Wednesday, March 31, 2010

Bach, Straight Up

The other morning I was in a hurry to get somewhere (the fact that I cannot remember where shows just how vital it was). I shoved half a dozen CD's into the player in my car and drove off. Just by chance, I happened to put Gustave Leonhardt's recording of the Bach Italian Concerto next to that of Glenn Gould. It proved to be what has often been called "serendipity."

I had always thought that Glenn Gould's recordings of Bach represented the quintessential interpretation of his keyboard works performed "straight." That is, exactly as Bach intended them, without the interposition of the performer's ego. Yet, in listening to Leonarhardt's version immediately followed by Gould's, I was amazed at the difference.

To my mind, Gustave Leonhardt is the authoritative interpreter in our time of Bach's keyboard works, not least because he performs them on the harpsichord, for which instrument they were written. The piano had not yet been invented in Bach's time, and so only on the harpsichord, that exquisite instrument for which Bach wrote, can we hear his keyboard works as that great genius intended. And in that regard (in my view, at least) Leonhardt is unsurpassed. (I note in some puzzlement and alarm that Leonhardt actually played Bach in a French movie I once saw in film school. He was dreadful in the role, and it was one of the worst films I have ever seen.)

But I think that if you want to know what Bach truly intended, you must go to Leonhardt's performances. They are tasteful, balanced, ego-less, and beautifully executed. And so I listened to his Italian Concerto which, as I remarked to some callow youth recently, is as close to perfection on Earth as you will ever come. And then, immediately after, somewhere on the 210 Freeway between Pasadena and Studio City, I listened to Glenn Gould.

For the first time in my life, I heard his playing in contrast - in contrast to Leonhardt. And for the first time I realized just how stylized Gould's playing is. It is not "straight up," but, rather, very personal, even romanticized, though Gould derided the romantics as inane and self-indulgent. But the fact is, as I heard it, that Glenn Gould takes tremendous liberties with Bach, molding and shaping his keyboard works in a way that can only be described as romantic, as deeply personal. I then went on to listen to his iconic recordings of the Inventions and the English Suite with this in mind and, sure enough, there was the romantic in Gould impressing itself on Bach whether Bach wished it or not.

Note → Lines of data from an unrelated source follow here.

(* ===== verification/Schemas.v ===== *)
(** * Domain data ([models/schemas.py])

    The validated, immutable configuration and inference data.  A record holds
    the values pydantic stores after its own coercions; the [*_validate]
    functions are the field constraints and validators written in the source,
    in the order they run, raising the message of the source. *)
From S2P Require Import Prelude PyStr PyFloat PyDecimal.

(** [Identifier]: stripped by pydantic, [min_length=1] checked here. *)
Definition Identifier_ok (s : pystr) : bool := match s with [] => false | _ => true end.

(** [Money]: a finite decimal, [ge=0]. *)
Definition Money_ok (d : decimal) : bool := d_nonneg d.

(** [TokenCount] and [PositiveTokenCount] *)
Definition TokenCount_ok (n : Z) : bool := (0 <=? n)%Z.
Definition PositiveTokenCount_ok (n : Z) : bool := (0 <? n)%Z.

Inductive ReasoningBehavior := RB_UNSUPPORTED | RB_PROVIDER_DEFAULT | RB_ADAPTIVE.

Inductive ReasoningEffort := RE_NONE | RE_MINIMAL | RE_LOW | RE_MEDIUM | RE_HIGH | RE_XHIGH.

Inductive ReasoningControlMechanism := GATEWAY_SHARED | GOOGLE_PROVIDER_NATIVE.

Inductive OutputTokenAccounting := VISIBLE_ONLY | REASONING_AND_VISIBLE.

Inductive TerminationReason :=
| TR_COMPLETE | TR_LENGTH | TR_TOOL_CALL | TR_CONTENT_FILTER | TR_OTHER | TR_UNKNOWN.

#[export] Instance ReasoningBehavior_eq_dec : EqDecision ReasoningBehavior.
Proof. solve_decision. Defined.
#[export] Instance ReasoningEffort_eq_dec : EqDecision ReasoningEffort.
Proof. solve_decision. Defined.
#[export] Instance ReasoningControlMechanism_eq_dec : EqDecision ReasoningControlMechanism.
Proof. solve_decision. Defined.
#[export] Instance OutputTokenAccounting_eq_dec : EqDecision OutputTokenAccounting.
Proof. solve_decision. Defined.
#[export] Instance TerminationReason_eq_dec : EqDecision TerminationReason.
Proof. solve_decision. Defined.

(** The [.value] of the string enumerations. *)
Definition ReasoningEffort_value (e : ReasoningEffort) : pystr :=
  match e with
  | RE_NONE => py "none" | RE_MINIMAL => py "minimal" | RE_LOW => py "low"
  | RE_MEDIUM => py "medium" | RE_HIGH => py "high" | RE_XHIGH => py "xhigh"
  end.

Definition TerminationReason_value (t : TerminationReason) : pystr :=
  match t with
  | TR_COMPLETE => py "complete" | TR_LENGTH => py "length" | TR_TOOL_CALL => py "tool_call"
  | TR_CONTENT_FILTER => py "content_filter" | TR_OTHER => py "other" | TR_UNKNOWN => py "unknown"
  end.

Record ModelCapabilities := mk_ModelCapabilities {
  supports_temperature : bool;
  supports_structured_output : bool;
  reasoning : ReasoningBehavior;
  output_token_accounting : OutputTokenAccounting
}.

(** [ModelCapabilities()] *)
Definition default_capabilities : ModelCapabilities :=
  mk_ModelCapabilities true false RB_UNSUPPORTED VISIBLE_ONLY.

Record CategoryOutputTokenAllowance := mk_CategoryOutputTokenAllowance {
  al_category : pystr;
  al_max_output_tokens : Z
}.

Record OutputTokenPolicy := mk_OutputTokenPolicy {
  category_overrides : list CategoryOutputTokenAllowance;
  reasoning_headroom_tokens : Z;
  expected_reasoning_tokens : Z
}.

Definition default_output_token_policy : OutputTokenPolicy := mk_OutputTokenPolicy [] 0 0.

Record ModelConfig := mk_ModelConfig {
  model_id : pystr;
  provider : pystr;
  provider_model_name : pystr;
  input_cost_per_1m_tokens : decimal;
  output_cost_per_1m_tokens : decimal;
  context_window : Z;
  enabled : bool;
  capabilities : ModelCapabilities;
  reasoning_effort : option ReasoningEffort;
  reasoning_control : ReasoningControlMechanism;
  output_token_policy : OutputTokenPolicy
}.

Record InferenceRequest := mk_InferenceRequest {
  prompt : pystr;
  system_prompt : option pystr;
  rq_max_output_tokens : Z;
  temperature : float
}.

Record InferenceResponse := mk_InferenceResponse {
  text : pystr;
  rs_model_id : pystr;
  rs_provider : pystr;
  input_tokens : Z;
  output_tokens : Z;
  latency_ms : float;
  estimated_cost_usd : decimal;
  termination_reason : TerminationReason;
  provider_termination_reason : option pystr
}.

#[export] Instance ModelCapabilities_eq_dec : EqDecision ModelCapabilities.
Proof. solve_decision. Defined.
#[export] Instance CategoryOutputTokenAllowance_eq_dec : EqDecision CategoryOutputTokenAllowance.
Proof. solve_decision. Defined.
#[export] Instance OutputTokenPolicy_eq_dec : EqDecision OutputTokenPolicy.
Proof. solve_decision. Defined.
#[export] Instance ModelConfig_eq_dec : EqDecision ModelConfig.
Proof. solve_decision. Defined.
#[export] Instance InferenceRequest_eq_dec : EqDecision InferenceRequest.
Proof. solve_decision. Defined.
#[export] Instance InferenceResponse_eq_dec : EqDecision InferenceResponse.
Proof. solve_decision. Defined.

(** A field constraint of pydantic that does not hold. *)
Definition field_error : pystr := py "field constraint".

Definition check (c : bool) (msg : pystr) : result pystr unit := guard_else c msg.

(** [OutputTokenPolicy.category_overrides_are_unique] and the bounds of its fields. *)
Definition OutputTokenPolicy_validate (p : OutputTokenPolicy) : result pystr unit :=
  _ ← check (forallb (fun a => Identifier_ok (al_category a) &&
                               PositiveTokenCount_ok (al_max_output_tokens a))
               (category_overrides p)) field_error;
  _ ← check ((0 <=? reasoning_headroom_tokens p)%Z && (reasoning_headroom_tokens p <=? 1024)%Z)
        field_error;
  _ ← check ((0 <=? expected_reasoning_tokens p)%Z && (expected_reasoning_tokens p <=? 1024)%Z)
        field_error;
  _ ← check (all_distinct (map al_category (category_overrides p)))
        (py "output-token category overrides must be unique");
  check (expected_reasoning_tokens p <=? reasoning_headroom_tokens p)%Z
        (py "expected reasoning tokens cannot exceed bounded headroom").

(** [ModelConfig.reject_unsupported_reasoning_effort] *)
Definition reject_unsupported_reasoning_effort (m : ModelConfig) : result pystr unit :=
  _ ← check (negb (bool_decide (reasoning_effort m <> None) &&
                   bool_decide (reasoning (capabilities m) = RB_UNSUPPORTED)))
        (py "explicit reasoning effort requires reasoning support");
  _ ← match reasoning_control m with
      | GOOGLE_PROVIDER_NATIVE =>
          _ ← check (startswith (provider_model_name m) (py "google/"))
                (py "Google provider-native reasoning requires a Google model");
          check (negb (bool_decide (reasoning_effort m = None) ||
                       bool_decide (reasoning_effort m = Some RE_NONE)))
                (py "Google provider-native reasoning requires an effective effort")
      | GATEWAY_SHARED => Ok tt
      end;
  check (negb (bool_decide (output_token_accounting (capabilities m) = VISIBLE_ONLY) &&
               negb (reasoning_headroom_tokens (output_token_policy m) =? 0)%Z))
        (py "visible-only output accounting cannot reserve reasoning headroom").

(** Construction of a [ModelConfig]: fields first, then the model validator. *)
Definition ModelConfig_validate (m : ModelConfig) : result pystr unit :=
  _ ← check (Identifier_ok (model_id m) && Identifier_ok (provider m) &&
             Identifier_ok (provider_model_name m)) field_error;
  _ ← check (Money_ok (input_cost_per_1m_tokens m) && Money_ok (output_cost_per_1m_tokens m))
        field_error;
  _ ← check (PositiveTokenCount_ok (context_window m)) field_error;
  _ ← OutputTokenPolicy_validate (output_token_policy m);
  reject_unsupported_reasoning_effort m.

(** [ModelConfig.provider_output_allowance] *)
Definition provider_output_allowance (m : ModelConfig) (visible_output_tokens : Z)
    (category : pystr) : result pystr Z :=
  _ ← check (0 <? visible_output_tokens)%Z
        (py "visible output requirement must be a positive integer");
  let matching :=
    map al_max_output_tokens
      (List.filter (fun a => bool_decide (al_category a = category))
         (category_overrides (output_token_policy m))) in
  _ ← check (Nat.leb (length matching) 1)
        (py "output-token policy contains duplicate category overrides");
  let visible_requirement := match matching with x :: _ => x | [] => visible_output_tokens end in
  Ok (match output_token_accounting (capabilities m) with
      | REASONING_AND_VISIBLE =>
          (visible_requirement + reasoning_headroom_tokens (output_token_policy m))%Z
      | VISIBLE_ONLY => visible_requirement
      end).

(** [InferenceRequest.reject_blank_text] *)
Definition reject_blank_text (value : option pystr) : result pystr unit :=
  match value with
  | None => Ok tt
  | Some s => check (negb (is_blank s)) (py "prompt text must contain non-whitespace characters")
  end.

(** [ge=0, le=2, allow_inf_nan=False] *)
Definition temperature_ok (t : float) : bool :=
  f_isfinite t && f_leb f_zero t && f_leb t (f_of_Z 2).

Definition InferenceRequest_validate (r : InferenceRequest) : result pystr unit :=
  _ ← check (Identifier_ok (prompt r)) field_error;
  _ ← reject_blank_text (Some (prompt r));
  _ ← reject_blank_text (system_prompt r);
  _ ← check (PositiveTokenCount_ok (rq_max_output_tokens r)) field_error;
  check (temperature_ok (temperature r)) field_error.

(** [pattern=r"^[A-Za-z0-9][A-Za-z0-9._:/-]{0,63}$"] *)
Definition safe_punct : N -> bool := in_chars (py "._:/-").
Definition termination_pattern (s : pystr) : bool := token_match safe_punct 63 s.

(** [Field(ge=0, allow_inf_nan=False)] on a float *)
Definition nonneg_finite (f : float) : bool := f_isfinite f && f_leb f_zero f.

Definition InferenceResponse_validate (r : InferenceResponse) : result pystr unit :=
  _ ← check (Identifier_ok (rs_model_id r) && Identifier_ok (rs_provider r)) field_error;
  _ ← check (TokenCount_ok (input_tokens r) && TokenCount_ok (output_tokens r)) field_error;
  _ ← check (nonneg_finite (latency_ms r)) field_error;
  _ ← check (Money_ok (estimated_cost_usd r)) field_error;
  check (match provider_termination_reason r with
         | None => true
         | Some s => termination_pattern s
         end) field_error.

(** ** Lemmas *)

Lemma check_ok c msg u : check c msg = Ok u -> c = true.
Proof. by destruct c. Qed.

Lemma bind_raise {E A B} (r : result E A) (f : A -> result E B) e :
  (x ← r; f x) = Raise e -> r = Raise e \/ exists a, r = Ok a /\ f a = Raise e.
Proof. destruct r as [a|e']; [right; by exists a|left]. simpl in *. by inv_result. Qed.

(** Splits a sequence of checks that succeeded. *)
Ltac inv_checks :=
  repeat match goal with
    | H : (_ ← _; _) = Ok _ |- _ => apply bind_ok in H; destruct H as (? & ? & H)
    | H : check _ _ = Ok _ |- _ => apply check_ok in H
    | H : guard_else _ _ = Ok _ |- _ => apply guard_ok in H
    end.

Lemma override_validated p a : OutputTokenPolicy_validate p = Ok tt ->
  a ∈ category_overrides p -> (0 < al_max_output_tokens a)%Z.
Proof.
  unfold OutputTokenPolicy_validate. intros H Ha. inv_checks.
  apply list_elem_of_In in Ha.
  rewrite forallb_forall in H0. specialize (H0 a Ha). bools. by apply Z.ltb_lt.
Qed.

Lemma filter_category_unique (l : list CategoryOutputTokenAllowance) c :
  NoDup (map al_category l) ->
  (length (List.filter (fun a => bool_decide (al_category a = c)) l) <= 1)%nat.
Proof.
  induction l as [|a l IH]; simpl; [lia|]. intros [Hn Hd]%NoDup_cons.
  case_bool_decide as E; simpl; [|auto].
  assert (List.filter (fun a => bool_decide (al_category a = c)) l = []) as ->; [|simpl; lia].
  destruct (List.filter _ l) as [|b r] eqn:Ef; [done|]. exfalso. apply Hn.
  assert (Hb : In b (List.filter (fun a => bool_decide (al_category a = c)) l)) by (rewrite Ef; by left).
  apply filter_In in Hb as [Hb Hc]. bools. rewrite E, <- Hc.
  apply list_elem_of_In, in_map, Hb.
Qed.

The difference lies, I have to assume, in the instrument. The harpsichord is a plucked instrument, more akin to the guitar than it is to the piano. When a key is struck, its action rises with a slender membrane of quill and plucks the string, then retires back around it (the origin, by the way, of the eccentric cam movement which made the film projector possible). There is no sostenuto in the harpsichord, no chance for shaping and sustaining a note. The note has sounded, and that is all. Whereas, in the piano, which is essentially a percussion instrument (as Stravinsky famously pointed out), more linked to the drum than to the guitar, the note can be sustained, shaded, colored and shaped. And so, the piano lends itself naturally to the expression of feeling, of self-indulgence, even of excess, whereas the harpsichord is an instrument of logic and precision. The harpsichord note, once struck, cannot be un-struck, cannot be shaped and shaded and made to express the performer's momentary passion. The harpsichord note is what it is - what the composer made it. While the piano note is a palette, that of the harpsichord is an assertion - a punctual statement in time and space which cannot be mitigated. In my hearing, Glenn Gould, great artist and analyst that he was, because he was a pianist, could not resist the temptation to reflect himself in his playing - Bach be damned.

As the music went on, I pointed out to my seven-year-old that, if you listen carefully, you can hear Glenn Gould humming as he plays. Sometimes he is humming the melody and sometimes the counterpoint. But whichever, he is singing along with Bach, and in that lies a clue. Glenn Gould was in love with Bach's keyboard works, and as with any poetic lover, he could not resist the temptation to comment on his love, to rhapsodize on it, to harmonize with it, and, finally, to change it. Gould was essentially a poet - a poet of the keyboard - and all poets seek to change that which they love, since they see reflected in it something of themselves. And they hope, by changing the beloved, to make themselves more complete and more beautiful - fatuous as that hope may be. For the poet, the reality of the beloved is not the ultimate experience - the poetic response to the beloved is.

It was an enlightening experience; not a distressing one. Gould injects himself into his performance of Bach as much as Ashkenazy does in Rachmaninoff and Rubinstein does in Chopin. He just does it more subtly and more clinically. He cannot help it - his instrument and his exquisitely bizarre poet's ego demand it. It is the fact that Gould is playing Bach on a piano that mandates the intrusion of his ego into Bach - and that is wonderful, since Glenn Gould's ego was unique, and it challenged all of us to think more deeply and more vividly about works that we thought we knew, because we have lived with them all of our lives.